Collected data
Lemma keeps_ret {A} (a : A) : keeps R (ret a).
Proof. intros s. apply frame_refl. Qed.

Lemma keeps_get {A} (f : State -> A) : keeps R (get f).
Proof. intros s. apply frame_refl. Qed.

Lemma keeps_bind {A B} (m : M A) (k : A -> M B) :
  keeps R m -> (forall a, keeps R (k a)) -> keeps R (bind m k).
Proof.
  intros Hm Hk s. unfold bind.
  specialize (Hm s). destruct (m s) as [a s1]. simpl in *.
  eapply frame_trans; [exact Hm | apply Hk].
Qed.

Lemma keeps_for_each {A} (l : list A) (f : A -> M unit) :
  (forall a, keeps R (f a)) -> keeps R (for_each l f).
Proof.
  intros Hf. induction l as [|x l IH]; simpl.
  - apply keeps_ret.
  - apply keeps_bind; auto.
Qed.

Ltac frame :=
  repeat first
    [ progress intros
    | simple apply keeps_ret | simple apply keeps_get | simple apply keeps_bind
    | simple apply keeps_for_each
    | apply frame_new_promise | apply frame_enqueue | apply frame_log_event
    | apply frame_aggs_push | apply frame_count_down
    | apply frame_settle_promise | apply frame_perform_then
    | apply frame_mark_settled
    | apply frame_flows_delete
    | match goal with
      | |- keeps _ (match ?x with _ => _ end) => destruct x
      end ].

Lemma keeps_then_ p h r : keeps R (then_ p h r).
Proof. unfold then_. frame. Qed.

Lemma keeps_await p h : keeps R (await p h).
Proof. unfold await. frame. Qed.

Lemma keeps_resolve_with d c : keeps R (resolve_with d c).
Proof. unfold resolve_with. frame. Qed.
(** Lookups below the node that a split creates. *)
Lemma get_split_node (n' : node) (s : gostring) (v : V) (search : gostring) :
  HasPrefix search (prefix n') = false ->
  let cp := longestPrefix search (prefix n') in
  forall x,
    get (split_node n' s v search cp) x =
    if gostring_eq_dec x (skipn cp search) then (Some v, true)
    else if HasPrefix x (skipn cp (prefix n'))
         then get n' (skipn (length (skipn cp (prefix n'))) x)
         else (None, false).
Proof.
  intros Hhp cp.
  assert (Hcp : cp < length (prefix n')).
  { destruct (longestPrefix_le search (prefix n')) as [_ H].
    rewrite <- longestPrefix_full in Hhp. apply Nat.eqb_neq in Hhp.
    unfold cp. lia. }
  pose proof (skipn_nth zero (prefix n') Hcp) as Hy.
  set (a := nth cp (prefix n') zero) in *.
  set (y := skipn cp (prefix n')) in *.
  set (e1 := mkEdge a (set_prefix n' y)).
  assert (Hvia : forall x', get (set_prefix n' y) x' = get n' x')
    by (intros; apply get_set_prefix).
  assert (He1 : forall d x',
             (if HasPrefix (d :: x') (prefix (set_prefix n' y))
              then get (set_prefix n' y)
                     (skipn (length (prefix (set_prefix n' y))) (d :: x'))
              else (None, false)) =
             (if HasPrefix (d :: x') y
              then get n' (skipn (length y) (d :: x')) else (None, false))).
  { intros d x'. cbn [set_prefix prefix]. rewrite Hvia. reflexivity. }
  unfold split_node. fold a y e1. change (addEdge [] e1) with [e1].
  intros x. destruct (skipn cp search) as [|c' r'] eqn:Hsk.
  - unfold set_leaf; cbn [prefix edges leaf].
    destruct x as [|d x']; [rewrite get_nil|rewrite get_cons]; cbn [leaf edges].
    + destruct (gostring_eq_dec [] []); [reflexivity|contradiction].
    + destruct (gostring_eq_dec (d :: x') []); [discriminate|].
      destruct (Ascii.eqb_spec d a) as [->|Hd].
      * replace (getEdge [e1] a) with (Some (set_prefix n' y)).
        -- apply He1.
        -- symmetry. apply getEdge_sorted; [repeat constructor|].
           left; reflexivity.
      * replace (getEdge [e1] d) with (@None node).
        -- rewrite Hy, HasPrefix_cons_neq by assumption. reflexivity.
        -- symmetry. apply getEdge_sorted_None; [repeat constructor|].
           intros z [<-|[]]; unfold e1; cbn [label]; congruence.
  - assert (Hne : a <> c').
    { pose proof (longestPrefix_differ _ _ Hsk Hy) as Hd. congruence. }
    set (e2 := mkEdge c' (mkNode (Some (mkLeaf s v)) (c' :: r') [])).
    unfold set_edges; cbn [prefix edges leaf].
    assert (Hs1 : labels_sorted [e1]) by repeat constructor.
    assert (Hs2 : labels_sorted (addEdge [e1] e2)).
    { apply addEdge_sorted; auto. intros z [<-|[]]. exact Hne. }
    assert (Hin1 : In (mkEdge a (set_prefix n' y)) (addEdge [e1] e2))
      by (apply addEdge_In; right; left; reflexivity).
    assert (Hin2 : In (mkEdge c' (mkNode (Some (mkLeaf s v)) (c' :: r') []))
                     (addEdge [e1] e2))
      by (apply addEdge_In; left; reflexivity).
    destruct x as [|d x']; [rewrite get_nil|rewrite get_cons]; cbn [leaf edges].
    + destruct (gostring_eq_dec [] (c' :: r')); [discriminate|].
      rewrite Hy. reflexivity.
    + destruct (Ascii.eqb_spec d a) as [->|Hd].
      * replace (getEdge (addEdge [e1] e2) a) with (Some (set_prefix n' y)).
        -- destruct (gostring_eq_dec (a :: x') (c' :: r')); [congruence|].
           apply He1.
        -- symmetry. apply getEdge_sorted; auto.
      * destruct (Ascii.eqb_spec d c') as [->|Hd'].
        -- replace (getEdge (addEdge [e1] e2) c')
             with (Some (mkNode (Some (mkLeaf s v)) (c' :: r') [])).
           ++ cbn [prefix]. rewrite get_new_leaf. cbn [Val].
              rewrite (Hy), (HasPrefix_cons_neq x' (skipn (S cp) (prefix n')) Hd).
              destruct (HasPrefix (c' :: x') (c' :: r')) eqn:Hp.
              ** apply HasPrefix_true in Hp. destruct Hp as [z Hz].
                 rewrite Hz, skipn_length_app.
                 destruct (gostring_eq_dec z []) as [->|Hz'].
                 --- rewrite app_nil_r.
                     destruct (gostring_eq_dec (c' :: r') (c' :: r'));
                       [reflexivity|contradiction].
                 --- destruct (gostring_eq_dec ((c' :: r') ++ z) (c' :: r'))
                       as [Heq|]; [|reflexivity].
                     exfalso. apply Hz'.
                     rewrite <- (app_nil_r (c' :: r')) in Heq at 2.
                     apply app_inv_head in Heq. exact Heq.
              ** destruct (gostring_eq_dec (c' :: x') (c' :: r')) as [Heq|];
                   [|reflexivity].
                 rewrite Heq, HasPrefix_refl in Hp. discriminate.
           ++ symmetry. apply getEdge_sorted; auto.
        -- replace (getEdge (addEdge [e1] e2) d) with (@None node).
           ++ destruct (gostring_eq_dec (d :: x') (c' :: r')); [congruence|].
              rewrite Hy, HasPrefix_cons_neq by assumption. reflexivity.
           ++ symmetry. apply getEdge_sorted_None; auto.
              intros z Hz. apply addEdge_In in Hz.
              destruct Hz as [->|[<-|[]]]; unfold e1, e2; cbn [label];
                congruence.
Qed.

#### EXERCISE
All lines from the one that contains "r')) as [Heq|];" to the end of the records above are to be copied exactly; leave out the rest.

#### RESULT BELOW
              ** destruct (gostring_eq_dec (c' :: x') (c' :: r')) as [Heq|];
                   [|reflexivity].
                 rewrite Heq, HasPrefix_refl in Hp. discriminate.
           ++ symmetry. apply getEdge_sorted; auto.
        -- replace (getEdge (addEdge [e1] e2) d) with (@None node).
           ++ destruct (gostring_eq_dec (d :: x') (c' :: r')); [congruence|].
              rewrite Hy, HasPrefix_cons_neq by assumption. reflexivity.
           ++ symmetry. apply getEdge_sorted_None; auto.
              intros z Hz. apply addEdge_In in Hz.
              destruct Hz as [->|[<-|[]]]; unfold e1, e2; cbn [label];
                congruence.
Qed.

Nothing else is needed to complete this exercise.